Each record below should be written out again exactly.

[Stored data entries]
________________________________________

(** [multiplexSetter] flags as multiplexer every signal whose [multiplex] is
    not a number, the ones built with [None] included. *)
Lemma is_multiplexer_Signal_init :
  forall nm sb sz le sg off fac mn mx (m : multiplex_t) fl attrs vals,
    is_multiplexer (Signal_init nm sb sz le sg off fac mn mx m fl attrs vals)
    = match m with MuxNumber _ => false | _ => true end.
Proof. intros. destruct m; reflexivity. Qed.

(** C4, evaluated on the code: a frame whose only signal has [multiplex=None],
    so that no signal of it is designated as the multiplexor, is reported as
    multiplexed. *)
Theorem is_multiplexed_without_multiplexor :
  multiplex lone_signal = MuxNone /\
  Forall (fun sig => multiplex sig <> Multiplexor) (signals lone_frame) /\
  is_multiplexer lone_signal = true /\
  is_multiplexed lone_frame = true.
Proof.
  repeat split.
  repeat constructor. discriminate.
Qed.

(** ** J1939 identifiers *)

(** With the fields in their ranges, the sum [recalcJ1939Id] computes is the
    bitwise or of the shifted fields. *)
Lemma recalcJ1939Id_j1939_frame :
  exists f, recalcJ1939Id j1939_frame = Ok f /\
            id f = compose_id 18 48879 3 /\ id f = 213839634.
Proof. eexists. repeat split. Qed.

Lemma land_low (a n : Z) : 0 <= n -> Z.land a (2 ^ n - 1) = a mod 2 ^ n.
Proof.
  intros Hn. rewrite <- Z.land_ones by assumption.
  now rewrite Z.ones_equiv, Z.sub_1_r.
Qed.

(** For any fields, the identifier [recalcJ1939Id] builds decomposes into
    the masked source and PGN, and a destination byte that holds the masked
    priority shifted by two. *)
Lemma CanId_recalcJ1939Id (f : Frame) (p : Z) :
  j1939_pgn f = Some p ->
  exists f',
    recalcJ1939Id f = Ok f' /\
    source (CanId_init (id f') true) = Some (Z.land (j1939_source f) 255) /\
    pgn (CanId_init (id f') true) = Some (Z.land p 65535) /\
    destination (CanId_init (id f') true)
      = Some (Z.shiftl (Z.land (j1939_prio f) 7) 2).
Proof.
  intros Hp. unfold recalcJ1939Id. rewrite Hp. eexists. split; [reflexivity|].
  cbn [id CanId_init source pgn destination].
  change 255 with (2 ^ 8 - 1). change 65535 with (2 ^ 16 - 1).
  change 7 with (2 ^ 3 - 1).
  rewrite !land_low by lia.
  rewrite !Z.shiftr_div_pow2, !Z.shiftl_mul_pow2 by lia.
  pose proof (Z.mod_pos_bound (j1939_source f) (2 ^ 8) ltac:(lia)) as Hs.
  pose proof (Z.mod_pos_bound p (2 ^ 16) ltac:(lia)) as Hg.
  pose proof (Z.mod_pos_bound (j1939_prio f) (2 ^ 3) ltac:(lia)) as Hr.
  set (s := j1939_source f mod 2 ^ 8) in *.
  set (g := p mod 2 ^ 16) in *.
  set (r := j1939_prio f mod 2 ^ 3) in *.
  change (2 ^ 8) with 256 in *. change (2 ^ 16) with 65536 in *.
  change (2 ^ 3) with 8 in *. change (2 ^ 26) with 67108864.
  change (2 ^ (8 * 3)) with 16777216. change (2 ^ 2) with 4.
  repeat split; f_equal.
  - pose proof (Z.div_mod (s + g * 256 + r * 67108864) 256 ltac:(lia)).
    pose proof (Z.mod_pos_bound (s + g * 256 + r * 67108864) 256 ltac:(lia)).
    lia.
  - assert ((s + g * 256 + r * 67108864) / 256 = g + r * 262144) as ->
      by (symmetry; apply Z.div_unique with s; lia).
    symmetry; apply Z.mod_unique with (r * 4); lia.
  - assert ((s + g * 256 + r * 67108864) / 16777216 = r * 4) as ->
      by (symmetry; apply Z.div_unique with (s + g * 256); lia).
    apply Z.mod_small; lia.
Qed.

________________________________________

### SOLVED PROBLEM
(** [multiplexSetter] flags as multiplexer every signal whose [multiplex] is
    not a number, the ones built with [None] included. *)
Lemma is_multiplexer_Signal_init :
  forall nm sb sz le sg off fac mn mx (m : multiplex_t) fl attrs vals,
    is_multiplexer (Signal_init nm sb sz le sg off fac mn mx m fl attrs vals)
    = match m with MuxNumber _ => false | _ => true end.
Proof. intros. destruct m; reflexivity. Qed.

(** C4, evaluated on the code: a frame whose only signal has [multiplex=None],
    so that no signal of it is designated as the multiplexor, is reported as
    multiplexed. *)
Theorem is_multiplexed_without_multiplexor :
  multiplex lone_signal = MuxNone /\
  Forall (fun sig => multiplex sig <> Multiplexor) (signals lone_frame) /\
  is_multiplexer lone_signal = true /\
  is_multiplexed lone_frame = true.
Proof.
  repeat split.
  repeat constructor. discriminate.
Qed.

(** ** J1939 identifiers *)

(** With the fields in their ranges, the sum [recalcJ1939Id] computes is the
    bitwise or of the shifted fields. *)
Lemma recalcJ1939Id_j1939_frame :
  exists f, recalcJ1939Id j1939_frame = Ok f /\
            id f = compose_id 18 48879 3 /\ id f = 213839634.
Proof. eexists. repeat split. Qed.

Lemma land_low (a n : Z) : 0 <= n -> Z.land a (2 ^ n - 1) = a mod 2 ^ n.
Proof.
  intros Hn. rewrite <- Z.land_ones by assumption.
  now rewrite Z.ones_equiv, Z.sub_1_r.
Qed.

(** For any fields, the identifier [recalcJ1939Id] builds decomposes into
    the masked source and PGN, and a destination byte that holds the masked
    priority shifted by two. *)
Lemma CanId_recalcJ1939Id (f : Frame) (p : Z) :
  j1939_pgn f = Some p ->
  exists f',
    recalcJ1939Id f = Ok f' /\
    source (CanId_init (id f') true) = Some (Z.land (j1939_source f) 255) /\
    pgn (CanId_init (id f') true) = Some (Z.land p 65535) /\
    destination (CanId_init (id f') true)
      = Some (Z.shiftl (Z.land (j1939_prio f) 7) 2).
Proof.
  intros Hp. unfold recalcJ1939Id. rewrite Hp. eexists. split; [reflexivity|].
  cbn [id CanId_init source pgn destination].
  change 255 with (2 ^ 8 - 1). change 65535 with (2 ^ 16 - 1).
  change 7 with (2 ^ 3 - 1).
  rewrite !land_low by lia.
  rewrite !Z.shiftr_div_pow2, !Z.shiftl_mul_pow2 by lia.
  pose proof (Z.mod_pos_bound (j1939_source f) (2 ^ 8) ltac:(lia)) as Hs.
  pose proof (Z.mod_pos_bound p (2 ^ 16) ltac:(lia)) as Hg.
  pose proof (Z.mod_pos_bound (j1939_prio f) (2 ^ 3) ltac:(lia)) as Hr.
  set (s := j1939_source f mod 2 ^ 8) in *.
  set (g := p mod 2 ^ 16) in *.
  set (r := j1939_prio f mod 2 ^ 3) in *.
  change (2 ^ 8) with 256 in *. change (2 ^ 16) with 65536 in *.
  change (2 ^ 3) with 8 in *. change (2 ^ 26) with 67108864.
  change (2 ^ (8 * 3)) with 16777216. change (2 ^ 2) with 4.
  repeat split; f_equal.
  - pose proof (Z.div_mod (s + g * 256 + r * 67108864) 256 ltac:(lia)).
    pose proof (Z.mod_pos_bound (s + g * 256 + r * 67108864) 256 ltac:(lia)).
    lia.
  - assert ((s + g * 256 + r * 67108864) / 256 = g + r * 262144) as ->
      by (symmetry; apply Z.div_unique with s; lia).
    symmetry; apply Z.mod_unique with (r * 4); lia.
  - assert ((s + g * 256 + r * 67108864) / 16777216 = r * 4) as ->
      by (symmetry; apply Z.div_unique with (s + g * 256); lia).
    apply Z.mod_small; lia.
Qed.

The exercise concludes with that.